Was erzählt ihr euren Nachbarn auf der Straße, euren Freunden in der Schule, euren Kollegen auf der Arbeit und euren Kindern beim Ins-Bett- Bringen? Worüber redet ihr miteinander? Vielleicht auch mal über das, woran ihr glaubt oder nicht glauben könnt? Über das, was euch in schwierigen Situationen weiterhilft? Was ihr euch für euer Leben erhofft?

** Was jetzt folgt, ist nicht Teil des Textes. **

(* ===== verification/Workers.v ===== *)
(** * Workers: the service as WORKERS=n deploys it

    Processes of one data directory behind one port: each has its own store,
    counters and rate limiter, the kernel gives every connection to one of them,
    and their timers run on their own. Each step of such a run is one step of
    [Cluster] on the stores and the directory, or none; so what is proved there
    holds of the answers clients get, whichever process answers. *)

From stdpp Require Import functions.
From S2P Require Import Prelude GoStd Float Base62 LogLine Aof Store StoreSpec StoreRead Replay Alone Sibling.
From S2P Require Import Queue Durable Restart Trace Session Views Member Cluster ClusterProps RateLimit Metrics.
From S2P Require Import Query Api App AppSpec AppProps.
From stdpp Require Import options.

Inductive wev :=
| WStart (k start : Z)           (* a worker with INSTANCE=k starts *)
| WStop (k : Z)
| WKill (k : Z)
| WTick (k : Z) (o : sop)        (* one of its timers *)
| WReq (k : Z) (q : Request).    (* it serves a request *)

Section Workers.
Context `{MapOrder} `{SliceSort} (home : bytes -> Z) `{HH : !Homes home} (trackHits : bool) (cf : Conf).
Context (url_Parse : bytes -> option (bytes * bytes))
        (sonic_shorten : bytes -> option shortenReq)
        (sonic_bulk : bytes -> option (list bytes))
        (sonic_patch : bytes -> option patchReq)
        (sonic_link : Link -> bytes)
        (sonic_links : list Link -> Z -> bytes)
        (AppendFloat : float64 -> bytes)
        (int64_oor : float64 -> Z)
        (rate burst : float64).

#[local] Abbreviation wserve := (AppSpec.serve trackHits cf url_Parse sonic_shorten sonic_bulk sonic_patch sonic_link
  sonic_links AppendFloat int64_oor).

(** A worker before the directory as it finds it. *)
Definition facing (w : World Store) (d : Disk) : World (Store * Disk) :=
  mkWorld (w_st w, d) (w_met w) (w_rl w) (w_limited w).
Definition worker_of (w : World (Store * Disk)) : World Store :=
  mkWorld (w_st w).1 (w_met w) (w_rl w) (w_limited w).

Definition work_step (ev : wev) (c : gmap Z (World Store) * Disk) : go (gmap Z (World Store) * Disk) :=
  let '(ws, d) := c in
  match ev with
  | WStart k start =>
      match ws !! k with
      | Some _ => Ret (ws, d)
      | None =>
          let* (r, d') := Store.New (fun _ => false) 0 k d in
          Ret (match r with inl s => <[k := worker_of (boot start rate burst (s, d'))]> ws | inr _ => ws end, d')
      end
  | WStop k => match ws !! k with Some w => Ret (delete k ws, (Store.Close (w_st w) d).2) | None => Ret (ws, d) end
  | WKill k => Ret (delete k ws, d)
  | WTick k o =>
      match ws !! k with
      | Some w => let* sd := sstep o (w_st w, d) in Ret (<[k := worker_of (set_st sd (facing w d))]> ws, sd.2)
      | None => Ret (ws, d)
      end
  | WReq k q =>
      match ws !! k with
      | Some w =>
          let* (_, w') := wserve (q_env q) (q_method q) (q_path q) (q_body q) (q_token q) (q_client q) (facing w d) in
          Ret (<[k := worker_of w']> ws, (w_st w').2)
      | None => Ret (ws, d)
      end
  end.

Definition work_run (evs : list wev) : go (gmap Z (World Store) * Disk) := go_fold work_step evs (∅, ∅).

(** What a request at worker [k] brings: a clock within int64, random bytes as
    the source draws them, and an alias only where the alias is at home. *)
Definition request_ok (k : Z) (q : Request) : Prop :=
  is_int64 (n_st (q_env q)) /\ Forall draw (rnds (q_env q))
  /\ (forall us, sonic_bulk (q_body q) = Some us -> length (rnd (q_env q)) = (length us * (codeLen - 1))%nat)
  /\ (forall p a, sonic_shorten (q_body q) = Some p -> s_Alias p = Some a -> codeOK a = true -> home a = k).

Definition wev_ok (ev : wev) : Prop :=
  match ev with
  | WStart k _ => 0 <= k < 62
  | WTick _ o => match o with OFlush | OSync | OPoll _ => True | _ => False end
  | WReq k q => request_ok k q
  | _ => True
  end.

(** ** Refinement *)

Lemma req_op_at (k : Z) (q : Request) (o : sop) :
  request_ok k q -> req_op sonic_shorten sonic_bulk (q_env q) (q_body q) o -> op_at home k o.
Proof.
  intros (Hn & Hd & Hb & Ha). destruct o as [u a h t n rs|us t n r rs|? ? ? ? ?|? ? ? ? ?|?| | |?| |]; cbn; try done.
  - intros (-> & -> & Hal). split; [done|]. split; [done|]. intros Hh. destruct (Hal Hh) as (Hc & p & Hp & Hpa).
    split; [by apply codeOK_ok|by eapply Ha].
  - intros (-> & -> & -> & Hs). split; [done|]. split; [by apply Hb|done].
Qed.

Oder wer einen einfacheren Gesprächseinstieg sucht: Redet vielleicht einfach über das, was ihr am Wochenende gemacht habt – auch über diesen Gottesdienst und über diese Predigt. Mit Paulus` Worten: Fühlt euch gesandt, liebe Gemeinde. Erzählt, was euch begeistert! Klagt über das, was euch stört! Tauscht euch aus! Hier im Anschluss an den Gottesdienst untereinander, am Telefon und am Essenstisch, im WhatsApp-Chat und auf Instagram, beim Stammtisch und draußen auf der Straße bei der zufälligen Begegnung mit dem Nachbarn von gegenüber. Dafür gebe Gott euch (und auch mir) in dieser Woche gute Gelegenheiten und eine gehörige Portion Mut. Und der Friede Gottes, welcher höher ist als alle Vernunft, bewahre eure Herzen und Sinne in Christus Jesus. Amen.